If a file is displayed to the user as a safe-ish file type, but your generic "open" code sees an MZ marker hidden inside that indicates raw code, do not assume an "honest mistake" and run as raw code. The same goes for raw code within .pif and .bat files; if these are not truly .pif or .bat, then generate an appropriate error and abort. Yes, this will break those poorly-written apps, and force them to be fixed.
That is entirely appropriate Darwinian filtering - bad apps must die! We use settings like "Options Explicit" to trap bad code before it's released, while it is cheaper to fix; apply safety sanity checks to trap bad code after release, to limit its market success and spread.
Do not allow content to mis-represent itself
Once again, examples abound. For example, we are supposed to forget about file name extensions and trust icons instead - yet the most dangerous file types of all (.exe, .pif) can set whatever icon they like, and thus spoof any "safe" file type.
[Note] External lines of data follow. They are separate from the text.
(** * bookModifier: filename normalisation, undo ledger and directory comparison

    A shallow embedding of [bookModifier.py].  File names are ASCII strings,
    a directory is a finite set of names, the undo dictionary is an
    insertion-ordered association list, and the interactive parts
    ([input], [print], [os.rename], [os.listdir], [os.path.getsize]) are
    explicit state or parameters. *)

From Stdlib Require Import String Ascii List ZArith QArith Lia Bool.
From Corelib Require Import SpecFloat.
From stdpp Require Import base gmap sets strings pretty.
Import ListNotations.
Open Scope string_scope.

(** ** Python string operations *)

Module Str.

Definition code (c : ascii) : nat := nat_of_ascii c.

Definition between (lo hi : nat) (c : ascii) : bool :=
  (lo <=? code c)%nat && (code c <=? hi)%nat.

(** [str.lower] on one ASCII character. *)
Definition lower_char (c : ascii) : ascii :=
  if between 65 90 c then ascii_of_nat (code c + 32) else c.

(** [s.lower()] *)
Fixpoint lower (s : string) : string :=
  match s with
  | EmptyString => EmptyString
  | String c s' => String (lower_char c) (lower s')
  end.

(** [s.startswith(p)] *)
Fixpoint startswith (p s : string) : bool :=
  match p, s with
  | EmptyString, _ => true
  | String a p', String b s' => Ascii.eqb a b && startswith p' s'
  | String _ _, EmptyString => false
  end.

(** [sub in s] *)
Fixpoint contains (sub s : string) : bool :=
  startswith sub s ||
  match s with
  | EmptyString => false
  | String _ s' => contains sub s'
  end.

(** [s[n:]] for [0 <= n] *)
Fixpoint drop (n : nat) (s : string) : string :=
  match n, s with
  | O, _ => s
  | S n', String _ s' => drop n' s'
  | S _, EmptyString => EmptyString
  end.

(** [s[:n]] for [0 <= n] *)
Fixpoint take (n : nat) (s : string) : string :=
  match n, s with
  | O, _ => EmptyString
  | S n', String c s' => String c (take n' s')
  | S _, EmptyString => EmptyString
  end.

(** [s[-n:]] for [0 < n]: the last [n] characters, all of [s] when it is
    shorter. *)
Definition take_last (n : nat) (s : string) : string :=
  drop (String.length s - n) s.

(** [s[:-n]] for [0 < n]: all but the last [n] characters. *)
Definition drop_last (n : nat) (s : string) : string :=
  take (String.length s - n) s.

(** [s[-n]] for [0 < n]; [None] is Python's IndexError. *)
Definition from_end (n : nat) (s : string) : option ascii :=
  if (n <=? String.length s)%nat then String.get (String.length s - n) s
  else None.

(** [s.replace(old, new)] and [s.replace(old, new, count)].  [skip] counts
    the characters of a replaced occurrence that are still to be passed
    over.  [limit = None] replaces every occurrence.  With an empty [old]
    Python inserts [new] in front of the characters. *)
Fixpoint replace_go (old new : string) (limit : option nat) (skip : nat)
    (s : string) : string :=
  match s with
  | EmptyString =>
      match skip, limit with
      | O, Some O => EmptyString
      | O, _ => if startswith old EmptyString then new else EmptyString
      | S _, _ => EmptyString
      end
  | String c s' =>
      match skip with
      | S k => replace_go old new limit k s'
      | O =>
          match limit with
          | Some O => s
          | _ =>
              if startswith old s then
                let limit' := option_map Nat.pred limit in
                match String.length old with
                | O => new +:+ String c (replace_go old new limit' 0 s')
                | S k => new +:+ replace_go old new limit' k s'
                end
              else String c (replace_go old new limit O s')
          end
      end
  end.

Definition replace (old new s : string) : string :=
  replace_go old new None 0 s.

Definition replace_count (old new : string) (count : nat) (s : string)
    : string :=
  replace_go old new (Some count) 0 s.

(** Last character, [s[-1]]. *)
Definition last (s : string) : option ascii := from_end 1 s.

End Str.

(** ** The fragment of Python's [re] that the program uses

    Patterns are built from one-character classes, concatenation, the greedy
    and lazy repetition of a class, and one-character look-around.  Matching
    is backtracking in Python's priority order; the continuation receives the
    character before the current position (for look-behind) and the rest of
    the subject. *)

Module Re.

(** [\s] on ASCII: TAB, LF, VT, FF, CR, FS, GS, RS, US and space. *)
Definition is_space (c : ascii) : bool :=
  Str.between 9 13 c || Str.between 28 32 c.

(** [\S] *)
Definition not_space (c : ascii) : bool := negb (is_space c).

(** [\d] *)
Definition is_digit (c : ascii) : bool := Str.between 48 57 c.

(** [[A-Za-z]] *)
Definition is_alpha (c : ascii) : bool :=
  Str.between 65 90 c || Str.between 97 122 c.

(** [\w] *)
Definition is_word (c : ascii) : bool :=
  is_alpha c || is_digit c || Ascii.eqb c "_".

(** [.] : anything but a line feed *)
Definition dot (c : ascii) : bool := negb (Ascii.eqb c "010").

Inductive regex : Type :=
| Eps                                  (* the empty pattern *)
| Cls (p : ascii -> bool)              (* one character of a class *)
| Seq (r1 r2 : regex)                  (* r1 r2 *)
| Plus (p : ascii -> bool)             (* x+ *)
| PlusLazy (p : ascii -> bool)         (* x+? *)
| AtLeast (n : nat) (p : ascii -> bool)(* x{n,} *)
| Ahead (p : ascii -> bool)            (* (?=x) *)
| Behind (p : ascii -> bool).          (* (?<=x) *)

(** A literal character and a literal string. *)
Definition Lit (c : ascii) : regex := Cls (Ascii.eqb c).

Fixpoint lits (s : string) : regex :=
  match s with
  | EmptyString => Eps
  | String c s' => Seq (Lit c) (lits s')
  end.

Section Matcher.
Context {R : Type}.
(** What to do with the rest of the subject once the pattern matched. *)
Abbreviation cont := (option ascii -> string -> option R).

(** [x*], longest first. *)
Fixpoint star_greedy (p : ascii -> bool) (prev : option ascii)
    (s : string) (k : cont) : option R :=
  match s with
  | String c s' =>
      if p c then
        match star_greedy p (Some c) s' k with
        | Some r => Some r
        | None => k prev s
        end
      else k prev s
  | EmptyString => k prev s
  end.

(** [x*?], shortest first. *)
Fixpoint star_lazy (p : ascii -> bool) (prev : option ascii)
    (s : string) (k : cont) : option R :=
  match k prev s with
  | Some r => Some r
  | None =>
      match s with
      | String c s' => if p c then star_lazy p (Some c) s' k else None
      | EmptyString => None
      end
  end.

(** [n] mandatory characters of the class, then [rest]. *)
Fixpoint exactly (n : nat) (p : ascii -> bool) (prev : option ascii)
    (s : string) (rest : cont) : option R :=
  match n with
  | O => rest prev s
  | S n' =>
      match s with
      | String c s' => if p c then exactly n' p (Some c) s' rest else None
      | EmptyString => None
      end
  end.

Fixpoint exec (r : regex) (prev : option ascii) (s : string) (k : cont)
    : option R :=
  match r with
  | Eps => k prev s
  | Cls p => exactly 1 p prev s k
  | Seq r1 r2 => exec r1 prev s (fun prev' s' => exec r2 prev' s' k)
  | Plus p =>
      exactly 1 p prev s (fun prev' s' => star_greedy p prev' s' k)
  | PlusLazy p =>
      exactly 1 p prev s (fun prev' s' => star_lazy p prev' s' k)
  | AtLeast n p =>
      exactly n p prev s (fun prev' s' => star_greedy p prev' s' k)
  | Ahead p =>
      match s with
      | String c _ => if p c then k prev s else None
      | EmptyString => None
      end
  | Behind p =>
      match prev with
      | Some c => if p c then k prev s else None
      | None => None
      end
  end.
End Matcher.

(** [pattern.match] at the current position: what is left of the subject
    after the match. *)
Definition match_here (r : regex) (prev : option ascii) (s : string)
    : option string :=
  exec r prev s (fun _ rest => Some rest).

(** Number of characters a match at the current position takes. *)
Definition match_len (r : regex) (prev : option ascii) (s : string)
    : option nat :=
  match match_here r prev s with
  | Some rest => Some (String.length s - String.length rest)
  | None => None
  end.

(** [re.search]: the text before the leftmost match and the match. *)
Fixpoint search_from (r : regex) (prev : option ascii) (s : string)
    : option (string * string) :=
  match match_len r prev s with
  | Some n => Some (EmptyString, Str.take n s)
  | None =>
      match s with
      | String c s' =>
          match search_from r (Some c) s' with
          | Some (pre, m) => Some (String c pre, m)
          | None => None
          end
      | EmptyString => None
      end
  end.

Definition search (r : regex) (s : string) : option (string * string) :=
  search_from r None s.

(** Truth value of [re.search(r, s)]. *)
Definition found (r : regex) (s : string) : bool :=
  match search r s with Some _ => true | None => false end.

(** [re.findall(r, s)[0]] for a pattern without a group: the leftmost
    match. *)
Definition first_match (r : regex) (s : string) : option string :=
  option_map snd (search r s).

(** [re.sub(r, repl, s, count)]; [limit = None] is [count = 0], every
    match.  None of the program's patterns matches the empty string, and a
    match of length 0 is passed over. *)
Fixpoint sub_go (r : regex) (repl : string) (limit : option nat)
    (skip : nat) (prev : option ascii) (s : string) : string :=
  match s with
  | EmptyString => EmptyString
  | String c s' =>
      match skip with
      | S k => sub_go r repl limit k (Some c) s'
      | O =>
          match limit with
          | Some O => s
          | _ =>
              match match_len r prev s with
              | Some (S k) =>
                  repl +:+ sub_go r repl (option_map Nat.pred limit) k
                                  (Some c) s'
              | _ => String c (sub_go r repl limit O (Some c) s')
              end
          end
      end
  end.

Definition sub (r : regex) (repl s : string) : string :=
  sub_go r repl None 0 None s.

Definition sub_count (r : regex) (repl s : string) (count : nat) : string :=
  sub_go r repl (Some count) 0 None s.

End Re.

(** ** The patterns of the program *)

Module Pat.
Import Re.

(** [\s{2,}] *)
Definition multi_space : regex := AtLeast 2 is_space.
(** [\s,] (the group of [(\s,)] is not used) *)
Definition space_comma : regex := Seq (Cls is_space) (Lit ",").
(** [,\S] *)
Definition comma_nonspace : regex := Seq (Lit ",") (Cls not_space).
(** [,\d] *)
Definition comma_digit : regex := Seq (Lit ",") (Cls is_digit).
(** [,] *)
Definition comma : regex := Lit ",".
(** [[A-Za-z]_[A-Za-z]] *)
Definition letter_us_letter : regex :=
  Seq (Cls is_alpha) (Seq (Lit "_") (Cls is_alpha)).
(** [(?<=[A-Za-z])_(?=[A-Za-z])] *)
Definition us_between_letters : regex :=
  Seq (Behind is_alpha) (Seq (Lit "_") (Ahead is_alpha)).
(** [\s-\s] *)
Definition separator : regex :=
  Seq (Cls is_space) (Seq (Lit "-") (Cls is_space)).
(** [.+?\s-\s] : finds author(s) *)
Definition pattern1 : regex := Seq (PlusLazy dot) separator.
(** [_+\s.+(?=\.)] : finds a subtitle of a book *)
Definition pattern2 : regex :=
  Seq (Plus (Ascii.eqb "_"))
      (Seq (Cls is_space) (Seq (Plus dot) (Ahead (Ascii.eqb ".")))).
(** [.+(, Art)\.] *)
Definition article_tail (art : string) : regex :=
  Seq (Plus dot) (Seq (lits ", ") (Seq (lits art) (Lit "."))).
(** [,\sArt\.] *)
Definition article_dot (art : string) : regex :=
  Seq (Lit ",") (Seq (Cls is_space) (Seq (lits art) (Lit "."))).
(** [(.+)\.] and [.+\.] *)
Definition upto_dot : regex := Seq (Plus dot) (Lit ".").
(** [\.(\w+)] and [\.\w+] *)
Definition dot_word : regex := Seq (Lit ".") (Plus is_word).
(** [\s-\s(.+)\.] *)
Definition sep_title_dot : regex := Seq separator upto_dot.
(** [\.epub], [\.mobi], [\.pdf] *)
Definition dot_ext (ext : string) : regex := Seq (Lit ".") (lits ext).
For another example, consider pop-ups spawned by web sites that look like internal system dialog boxes. Consider how the "cancel" or [X] UI elements can be coded to execute the material, contrary to user expectations.
Allowing arbitrary web sites to run code on visitors' PCs (and thus "own" them, in terms of Microsoft's "Rule #1" security mantra) is terminally stupid. It will be painful to stop doing that, because the Internet's web developers have grown to depend on the ability to poach user resources and interact deceptively or coercively with them. Pick that fight, and win it.
XP's SP2 was a step in the right direction in beating a retreat from "Ieeeee! Fore!!" stupidity ("all the world's a web page, and we are but icons in the clickstream" or "the network is the computer - so do you feel like troubleshooting a million-processor hydra you can't even access?"). If we can't get the wolves back into Pandora's Box, then (as an industry) at least have the decency to admit you screwed up big time, akin to the wasted years of trying to fly by flapping arms, or cure infectious diseases via leeches or holes drilled through the skull - and listen to what we are trying to tell you. Sometimes the answer is "nay"; don't shoot the messenger for saying so.